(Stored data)
───

Lemma replace_from_skip (u s : string) :
  forall pos k, replace_from pat rep whole pos (String.length u + k) (u +:+ s)
                = replace_from pat rep whole (pos + String.length u) k s.
Proof.
  induction u as [|c u IH]; intros pos k.
  - simpl. now rewrite Nat.add_0_r.
  - rewrite append_cons. simpl. rewrite IH. f_equal. lia.
Qed.

End Replace.

Lemma is_word_not_close (c : ascii) :
  is_word c = true -> Ascii.eqb c "}" = false /\ Ascii.eqb "}" c = false
                      /\ Ascii.eqb "{" c = false.
Proof.
  intros H. repeat split; apply Ascii.eqb_neq; intros E; subst c; discriminate H.
Qed.

Lemma wordy_cons c s : wordy (String c s) = is_word c && wordy s.
Proof. reflexivity. Qed.

Lemma prefix_token_body (f : string) :
  wordy f = true -> forall g s, wordy g = true ->
  String.prefix (f +:+ "}") (g +:+ String "}" s) = String.eqb f g.
Proof.
  induction f as [|x f IH]; intros Hf g s Hg.
  - destruct g as [|y g];
      [now rewrite !append_nil_l, prefix_cons, prefix_nil, Ascii.eqb_refl|].
    rewrite wordy_cons in Hg. apply andb_prop in Hg as [Hy _].
    destruct (is_word_not_close _ Hy) as (_ & H & _).
    rewrite append_nil_l, append_cons, prefix_cons, H. reflexivity.
  - rewrite wordy_cons in Hf. apply andb_prop in Hf as [Hx Hf].
    destruct g as [|y g].
    + destruct (is_word_not_close _ Hx) as (H & _ & _).
      rewrite append_nil_l, append_cons, prefix_cons, H. reflexivity.
    + rewrite wordy_cons in Hg. apply andb_prop in Hg as [_ Hg].
      rewrite !append_cons, prefix_cons, (IH Hf g s Hg). reflexivity.
Qed.

Lemma prefix_token (f g s : string) :
  wordy f = true -> wordy g = true ->
  String.prefix (token_text f) (token_text g +:+ s) = String.eqb f g.
Proof.
  intros Hf Hg. unfold token_text.
  rewrite !append_cons, !append_nil_l, prefix_cons, Ascii.eqb_refl, append_assoc.
  simpl andb. rewrite append_cons, append_nil_l. now apply prefix_token_body.
Qed.

Lemma wordy_no_open (g : string) :
  wordy g = true -> has_char "{" (g +:+ "}") = false.
Proof.
  induction g as [|c g IH]; intros H; [reflexivity|].
  rewrite wordy_cons in H. apply andb_prop in H as [Hc Hg].
  rewrite append_cons, has_char_cons, (IH Hg).
  destruct (is_word_not_close _ Hc) as (_ & _ & ->). reflexivity.
Qed.

Lemma render_lit text done c segs :
  render text done (Lit c :: segs) = String c "" +:+ render text done segs.
Proof. reflexivity. Qed.

Lemma render_hole text done g segs :
  render text done (Hole g :: segs)
  = (if mem g done then text g else token_text g) +:+ render text done segs.
Proof. reflexivity. Qed.

Lemma replace_from_here pat rep whole pos c s :
  replace_from pat rep whole pos 0 (String c s)
  = if String.prefix pat (String c s)
    then GetSubstitution pat (substring 0 pos whole)
           (string_drop (pos + String.length pat) whole) rep
         +:+ replace_from pat rep whole (S pos) (String.length pat - 1) s
    else String c (replace_from pat rep whole (S pos) 0 s).
Proof. reflexivity. Qed.

Lemma token_text_cons g s : token_text g +:+ s = String "{" ((g +:+ "}") +:+ s).
Proof. reflexivity. Qed.

Lemma token_text_length g : String.length (token_text g) - 1 = String.length (g +:+ "}") + 0.
Proof. unfold token_text. rewrite append_cons, append_nil_l. simpl. lia. Qed.

Section Step.

Variable text : string -> string.
Variables (field : string) (done : list string).
Hypothesis field_wordy : wordy field = true.
Hypothesis field_plain : plain (text field) = true.
Hypothesis done_plain : forall g, mem g done = true -> has_char "{" (text g) = false.

Lemma replace_render (whole : string) (segs : list segment) :
  existsb stray_brace segs = false ->
  (forall g, In g (holes segs) -> wordy g = true) ->
  forall pos,
    replace_from (token_text field) (text field) whole pos 0 (render text done segs)
    = render text (field :: done) segs.
Proof.
  unfold plain in field_plain. apply andb_prop in field_plain as [Hd Hb].
  apply negb_true_iff in Hd, Hb.
  induction segs as [|[c|g] segs IH]; intros Hstray Hw pos.
  - reflexivity.
  - simpl in Hstray. apply orb_false_elim in Hstray as [Hc Hstray].
    rewrite !render_lit, replace_from_pass.
    + now rewrite (IH Hstray Hw).
    + rewrite has_char_cons, Ascii.eqb_sym, Hc. reflexivity.
  - simpl in Hstray.
    assert (Hg : wordy g = true) by (apply Hw; simpl; auto).
    assert (Hw' : forall h, In h (holes segs) -> wordy h = true)
      by (intros h Hh; apply Hw; simpl; auto).
    rewrite !render_hole, mem_cons.
    destruct (mem g done) eqn:Hm.
    + rewrite orb_true_r, replace_from_pass by (now apply done_plain).
      now rewrite (IH Hstray Hw').
    + rewrite orb_false_r, token_text_cons, replace_from_here, <- token_text_cons.
      rewrite (prefix_token _ _ _ field_wordy Hg), String.eqb_sym.
      destruct (String.eqb_spec g field) as [->|Hne].
      * rewrite (GetSubstitution_plain _ _ _ _ Hd), token_text_length,
          replace_from_skip. f_equal. now apply IH.
      * rewrite replace_from_pass by (now apply wordy_no_open).
        now rewrite (IH Hstray Hw'), token_text_cons.
Qed.

End Step.

Lemma replace_not_function (pat : string) (v : value) (key : string) :
  isFunction v = false -> replace pat v key = inr (replace_all pat (toString v) key).
Proof.
  unfold replace. destruct v as [| | | | | |m]; try reflexivity.
  destruct m; try discriminate; reflexivity.
Qed.

Section KeySubstitution.

Variable data : gmap string value.
Let text (f : string) : string := toString (getProp data f).

Lemma key_loop_render (segs : list segment) :
  existsb stray_brace segs = false ->
  (forall g, In g (holes segs) -> wordy g = true) ->
  forall todo done,
    (forall f, In f todo ->
       wordy f = true /\ all_digits f = false
       /\ isFunction (getProp data f) = false /\ plain (text f) = true) ->
    (forall g, mem g done = true -> has_char "{" (text g) = false) ->
    key_loop todo data (render text done segs)
    = inr (render text (rev todo ++ done) segs).
Proof.
  intros Hstray Hw todo.
  induction todo as [|f todo IH]; intros done Htodo Hdone; [reflexivity|].
  destruct (Htodo f (or_introl eq_refl)) as (Hf & Hdig & Hfun & Hplain).
  cbn [key_loop]. unfold RegExp_throws. rewrite Hdig.
  rewrite (replace_not_function _ _ _ Hfun).
  unfold replace_all. fold (text f).
  rewrite (replace_render text f done Hf Hplain Hdone _ segs Hstray Hw).
  rewrite IH.
  - simpl rev. now rewrite <- app_assoc.
  - intros g Hg. apply Htodo. now right.
  - intros g. rewrite mem_cons. intros [He|Hg]%orb_prop; [|now apply Hdone].
    apply String.eqb_eq in He. subst g.
    unfold plain in Hplain. apply andb_prop in Hplain as [_ H].
    now apply negb_true_iff in H.
Qed.

End KeySubstitution.

Theorem key_substitute (template : string) (data : gmap string value) :
  braces_open_placeholders template = true ->
  (forall f, In f (matchAll template) ->
     all_digits f = false /\ isFunction (getProp data f) = false
     /\ plain (toString (getProp data f)) = true) ->
  key template data
  = inr (substitute (fun f => toString (getProp data f)) template).
Proof.
  intros Hb Hf. unfold key.
  set (text := fun f => toString (getProp data f)).
  rewrite <- (render_template text template) at 2.
  unfold braces_open_placeholders in Hb. apply negb_true_iff in Hb.
  assert (Hw : forall g, In g (holes (segments template)) -> wordy g = true)
    by (intros g Hg; now apply holes_wordy_from in Hg).
  rewrite (key_loop_render data (segments template) Hb Hw).
  - unfold substitute. f_equal. apply render_all.
    intros f Hin. rewrite app_nil_r. apply mem_In, in_rev.
    rewrite rev_involutive, matchAll_holes. exact Hin.
  - intros f Hin. destruct (Hf f Hin) as (? & ? & ?). repeat split; trivial.
    apply Hw. now rewrite <- matchAll_holes.
  - intros g Hg. discriminate Hg.
Qed.

(** *** The properties of key resolution *)




(** ** [DynamoCollection.update] *)

(** The examples of the specification: a change of [email] is one update
    of that field, an unchanged [email] is a call that does nothing, and a
    change of [id] moves the item. *)
Example update_email :
  update [profile_pattern] ann {[ "email" := VStr "b@x.com" ]} None
  = ({[ "email" := VStr "b@x.com" ]},
     Submitted [Update None (ItemKey "user#42" "profile") {[ "email" := VStr "b@x.com" ]}]).
Proof. vm_compute. reflexivity. Qed.

Example update_same_email :
  update [profile_pattern] ann {[ "email" := VStr "a@x.com" ]} None = (∅, Skipped).
Proof. vm_compute. reflexivity. Qed.
Lemma decoding_only_trans (s1 s2 s3 : state) :
  decoding_only s1 s2 -> decoding_only s2 s3 -> decoding_only s1 s3.
Proof.
  intros (k1 & E1) (k2 & E2). exists (k1 + k2)%nat.
  destruct s1, s2, s3. cbn in *. inversion E1. inversion E2. subst.
  now rewrite repeat_app, app_assoc.
Qed.

Lemma decoding_only_malloc (s : state) :
  decoding_only s (set_trace (trace s ++ [c_malloc]) s).
Proof. exists 1%nat. now destruct s. Qed.

Lemma decoding_only_set_th (s s' : state) (h : team_handle) :
  decoding_only s s' -> decoding_only s (set_th h s').
Proof.
  intros (k & E). exists k. destruct s, s'. cbn in *. inversion E. subst.
  reflexivity.
Qed.

Lemma port_list_loop_frame (items : list (nested port_attrs))
    (tmp : list team_port) (s : state) (r : option (list team_port))
    (s' : state) :
  run (port_list_loop items tmp) s = Done r s' ->
  th s' = th s /\ decoding_only s s'.
Proof.
  revert tmp s. induction items as [|item items IH]; intros tmp s.
  - cbn. intros H. inversion H. subst. split; [reflexivity|].
    apply decoding_only_refl.
  - cbn [port_list_loop].
    destruct item as [|attrs]; cbn [nla_parse_nested].
    { cbn. intros H. inversion H. subst. split; [reflexivity|].
      apply decoding_only_refl. }
    destruct (TEAM_ATTR_PORT_IFINDEX attrs) as [a|].
    2:{ cbn. intros H. inversion H. subst. split; [reflexivity|].
        apply decoding_only_refl. }
    unfold_monad. cbv zeta.
    destruct (oracle s (trace s ++ [c_malloc]) =? 0).
    { intros H. inversion H. subst. split; [reflexivity|].
      apply decoding_only_malloc. }
    intros H. apply IH in H. destruct H as [Hth Hd].
    split; [exact Hth|].
    exact (decoding_only_trans _ _ _ (decoding_only_malloc s) Hd).
Qed.

Lemma create_option_frame (name : string) (opt_type : team_option_type)
    (data : list Z) (data_size : Z) (changed : bool) (s : state)
    (r : option team_option) (s' : state) :
  run (create_option name opt_type data data_size changed) s = Done r s' ->
  th s' = th s /\ decoding_only s s'.
Proof.
  unfold create_option. unfold_monad. cbv zeta.
  destruct (oracle s (trace s ++ [c_malloc]) =? 0).
  { intros H. inversion H. split; [reflexivity|].
    apply decoding_only_malloc. }
  cbn. destruct (oracle s ((trace s ++ [c_malloc]) ++ [c_malloc]) =? 0).
  { intros H. inversion H. split; [reflexivity|].
    exists 2%nat. destruct s. cbn. now rewrite <- app_assoc. }
  cbn. destruct (oracle s (((trace s ++ [c_malloc]) ++ [c_malloc])
                             ++ [c_malloc]) =? 0).
  { intros H. inversion H. split; [reflexivity|].
    exists 3%nat. destruct s. cbn. now rewrite <- !app_assoc. }
  intros H. inversion H. split; [reflexivity|].
  exists 3%nat. destruct s. cbn. now rewrite <- !app_assoc.
Qed.

Lemma option_list_loop_frame (items : list (nested option_attrs))
    (tmp : list team_option) (s : state) (r : option (list team_option))
    (s' : state) :
  run (option_list_loop items tmp) s = Done r s' ->
  th s' = th s /\ decoding_only s s'.
Proof.
  revert tmp s. induction items as [|item items IH]; intros tmp s.
  - cbn. intros H. inversion H. subst. split; [reflexivity|].
    apply decoding_only_refl.
  - cbn [option_list_loop].
    destruct item as [|attrs]; cbn [nla_parse_nested].
    { cbn. intros H. inversion H. subst. split; [reflexivity|].
      apply decoding_only_refl. }
    destruct (TEAM_ATTR_OPTION_NAME attrs) as [n|].
    2:{ cbn. intros H. inversion H. subst. split; [reflexivity|].
        apply decoding_only_refl. }
    destruct (TEAM_ATTR_OPTION_TYPE attrs) as [t|].
    2:{ cbn. intros H. inversion H. subst. split; [reflexivity|].
        apply decoding_only_refl. }
    destruct (TEAM_ATTR_OPTION_DATA attrs) as [d|].
    2:{ cbn. intros H. inversion H. subst. split; [reflexivity|].
        apply decoding_only_refl. }
    cbv zeta.
    destruct (__find_option tmp (nla_get_string n)); [apply IH|].
    destruct (to_int (nla_get_u32 t) =? NLA_U32);
      [|destruct (to_int (nla_get_u32 t) =? NLA_STRING); [|apply IH]].
    + unfold run, bind.
      match goal with
      | |- context [create_option ?a ?b ?c ?e ?f s] =>
          destruct (create_option a b c e f s) as [o s1| |] eqn:Hc
      end; try discriminate.
      apply create_option_frame in Hc. destruct Hc as [Hth1 Hd1].
      destruct o as [o|]; [|discriminate].
      intros H. apply IH in H. destruct H as [Hth Hd].
      split; [congruence|]. exact (decoding_only_trans _ _ _ Hd1 Hd).
    + unfold run, bind.
      match goal with
      | |- context [create_option ?a ?b ?c ?e ?f s] =>
          destruct (create_option a b c e f s) as [o s1| |] eqn:Hc
      end; try discriminate.
      apply create_option_frame in Hc. destruct Hc as [Hth1 Hd1].
      destruct o as [o|]; [|discriminate].
      intros H. apply IH in H. destruct H as [Hth Hd].
      split; [congruence|]. exact (decoding_only_trans _ _ _ Hd1 Hd).
Qed.
(** * Pycord v3: channel discrimination, option declaration, interaction
    decoding and command synchronisation

  A shallow embedding of the parts of [pycord/channel.py],
  [pycord/interaction.py] and [pycord/commands/application/command.py]
  that build, serialise and dispatch application commands.

  Python values are an inductive type with the [MISSING] sentinel as a
  value of its own; exceptions are the [Raise] outcome of [result];
  objects that the source shares between several containers (an [Option]
  sits in [options], [_options_dict] and [_subs] at once) live in a store
  and are named by reference. *)

From Stdlib Require Import ZArith Lia Ascii String.
From stdpp Require Import gmap strings list fin_maps pretty.

Open Scope Z_scope.

(** ** Python values *)

Module Py.

(** JSON-like values, plus the [MISSING] singleton of [pycord.missing]. *)
#[warnings="-register-all"]
Inductive pyval : Type :=
| VMissing
| VNone
| VBool (b : bool)
| VInt (z : Z)
| VStr (s : string)
| VList (l : list pyval)
| VDict (d : list (string * pyval)).

(** A wire object: a Python [dict] with string keys, in insertion order. *)
Abbreviation payload := (list (string * pyval)).

(** Python's truth value. [MISSING] is falsy: the source tests
    [if choices:] on the default [choices=MISSING] before iterating it,
    and writes [name or callback.__name__.lower()] on [name=MISSING]. *)
Definition truthy (v : pyval) : bool :=
  match v with
  | VMissing => false
  | VNone => false
  | VBool b => b
  | VInt z => negb (z =? 0)
  | VStr s => negb (String.eqb s "")
  | VList l => match l with [] => false | _ => true end
  | VDict d => match d with [] => false | _ => true end
  end.

(** [a or b]. *)
Definition py_or (a b : pyval) : pyval := if truthy a then a else b.

(** [v == n] for an integer literal [n]; [bool] is a subclass of [int]. *)
Definition eq_int (v : pyval) (n : Z) : bool :=
  match v with
  | VInt z => z =? n
  | VBool b => (if b then 1 else 0) =? n
  | _ => false
  end.

Definition is_missing (v : pyval) : bool :=
  match v with VMissing => true | _ => false end.

Definition is_none (v : pyval) : bool :=
  match v with VNone => true | _ => false end.

(** The exceptions the modelled code can raise. [Unmodelled] is not a
    Python exception: it marks a run that leaves the modelled fragment
    (a reference outside the object store, [str()] of a container). No
    statement below counts it as a failure of the program. *)
Inductive pyexc : Type :=
| KeyError
| TypeError
| AttributeError
| IndexError
| RecursionError
| HTTPException
| Unmodelled
| ApplicationCommandException (msg : string)
| InteractionException (msg : string).

Inductive result (A : Type) : Type :=
| Ok (a : A)
| Raise (e : pyexc).
Arguments Ok {A} a.
Arguments Raise {A} e.

Definition bind {A B} (r : result A) (k : A -> result B) : result B :=
  match r with
  | Ok a => k a
  | Raise e => Raise e
  end.

(** [d[k]]: the first entry wins in the model; the dicts built here have
    distinct keys. *)
Fixpoint get (k : string) (d : payload) : option pyval :=
  match d with
  | [] => None
  | (k', v) :: rest => if String.eqb k k' then Some v else get k rest
  end.

Definition subscript (d : payload) (k : string) : result pyval :=
  match get k d with
  | Some v => Ok v
  | None => Raise KeyError
  end.

#[global] Instance result_ret : MRet result := fun A a => Ok a.
#[global] Instance result_bind : MBind result := fun A B k r => bind r k.

(** [d.get(k)]. *)
Definition dict_get (d : payload) (k : string) : pyval :=
  match get k d with
  | Some v => v
  | None => VNone
  end.

(** [v[k]] on a value: a dict is read by key, a list by index. Lists and
    dicts are unhashable, so using one as a key is a [TypeError]; the
    keys of a wire object are strings, so any other key is absent;
    [None], [MISSING], a number or a boolean cannot be subscripted.
    Indexing into a string is outside the model. *)
Definition getitem (v k : pyval) : result pyval :=
  match v with
  | VDict d =>
      match k with
      | VStr s => subscript d s
      | VList _ | VDict _ => Raise TypeError
      | _ => Raise KeyError
      end
  | VList l =>
      match k with
      | VInt i =>
          let n := Z.of_nat (length l) in
          let j := if i <? 0 then i + n else i in
          if (j <? 0) || (n <=? j) then Raise IndexError
          else match l !! Z.to_nat j with
               | Some x => Ok x
               | None => Raise IndexError
               end
      | VBool b =>
          match l !! (if b then 1%nat else 0%nat) with
          | Some x => Ok x
          | None => Raise IndexError
          end
      | _ => Raise TypeError
      end
  | VStr _ => Raise Unmodelled
  | _ => Raise TypeError
  end.

(** [str.lower()] on ASCII text. *)
Definition lower_ascii (c : ascii) : ascii :=
  let n := nat_of_ascii c in
  if ((65 <=? n) && (n <=? 90))%nat then ascii_of_nat (n + 32) else c.

Fixpoint lower (s : string) : string :=
  match s with
  | EmptyString => EmptyString
  | String c t => String (lower_ascii c) (lower t)
  end.

(** [needle in hay] on strings. *)
Fixpoint contains (needle hay : string) : bool :=
  String.prefix needle hay ||
  match hay with
  | EmptyString => false
  | String _ t => contains needle t
  end.

(** [str(v)] for the scalars of the wire format. *)
Definition str (v : pyval) : result string :=
  match v with
  | VStr s => Ok s
  | VInt z => Ok (pretty z)
  | VBool b => Ok (if b then "True" else "False")%string
  | VNone => Ok "None"%string
  | _ => Raise Unmodelled
  end.

End Py.

Import Py.

(** ** Channels: [pycord/channel.py] *)

Module Channel.

(** The concrete classes of the [CHANNEL_TYPE] union. *)
Inductive channel_class : Type :=
| Channel
| TextChannel
| DMChannel
| VoiceChannel
| GroupDMChannel
| CategoryChannel
| AnnouncementChannel
| AnnouncementThread
| Thread
| StageChannel
| DirectoryChannel
| ForumChannel.

#[global] Instance channel_class_eq_dec : EqDecision channel_class.
Proof. solve_decision. Defined.

(** A constructed channel: the class that was instantiated and the
    payload handed to its constructor. The constructors' field reads
    are not part of the discriminator and are not modelled. *)
Record channel : Type := MkChannel {
  cls : channel_class;
  data : payload;
}.

(** [identify_channel(data, state)]. *)
Definition identify_channel (data : payload) : result channel :=
  type ← subscript data "type";
  if eq_int type 0 then Ok (MkChannel TextChannel data)
  else if eq_int type 1 then Ok (MkChannel DMChannel data)
  else if eq_int type 2 then Ok (MkChannel VoiceChannel data)
  else if eq_int type 4 then Ok (MkChannel CategoryChannel data)
  else if eq_int type 5 then Ok (MkChannel AnnouncementChannel data)
  else if eq_int type 10 then Ok (MkChannel AnnouncementThread data)
  else if eq_int type 11 || eq_int type 12 then Ok (MkChannel Thread data)
  else if eq_int type 13 then Ok (MkChannel StageChannel data)
  else if eq_int type 14 then Ok (MkChannel DirectoryChannel data)
  else if eq_int type 15 then Ok (MkChannel ForumChannel data)
  else Ok (MkChannel Channel data).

───

● **PROMPT**
Nothing beyond the lines from the start of the entries through the line with "- destruct g as [|y g];" should appear. Repeat those lines exactly, both ends included.

● **RESULT OF THE EXERCISE**
Lemma replace_from_skip (u s : string) :
  forall pos k, replace_from pat rep whole pos (String.length u + k) (u +:+ s)
                = replace_from pat rep whole (pos + String.length u) k s.
Proof.
  induction u as [|c u IH]; intros pos k.
  - simpl. now rewrite Nat.add_0_r.
  - rewrite append_cons. simpl. rewrite IH. f_equal. lia.
Qed.

End Replace.

Lemma is_word_not_close (c : ascii) :
  is_word c = true -> Ascii.eqb c "}" = false /\ Ascii.eqb "}" c = false
                      /\ Ascii.eqb "{" c = false.
Proof.
  intros H. repeat split; apply Ascii.eqb_neq; intros E; subst c; discriminate H.
Qed.

Lemma wordy_cons c s : wordy (String c s) = is_word c && wordy s.
Proof. reflexivity. Qed.

Lemma prefix_token_body (f : string) :
  wordy f = true -> forall g s, wordy g = true ->
  String.prefix (f +:+ "}") (g +:+ String "}" s) = String.eqb f g.
Proof.
  induction f as [|x f IH]; intros Hf g s Hg.
  - destruct g as [|y g];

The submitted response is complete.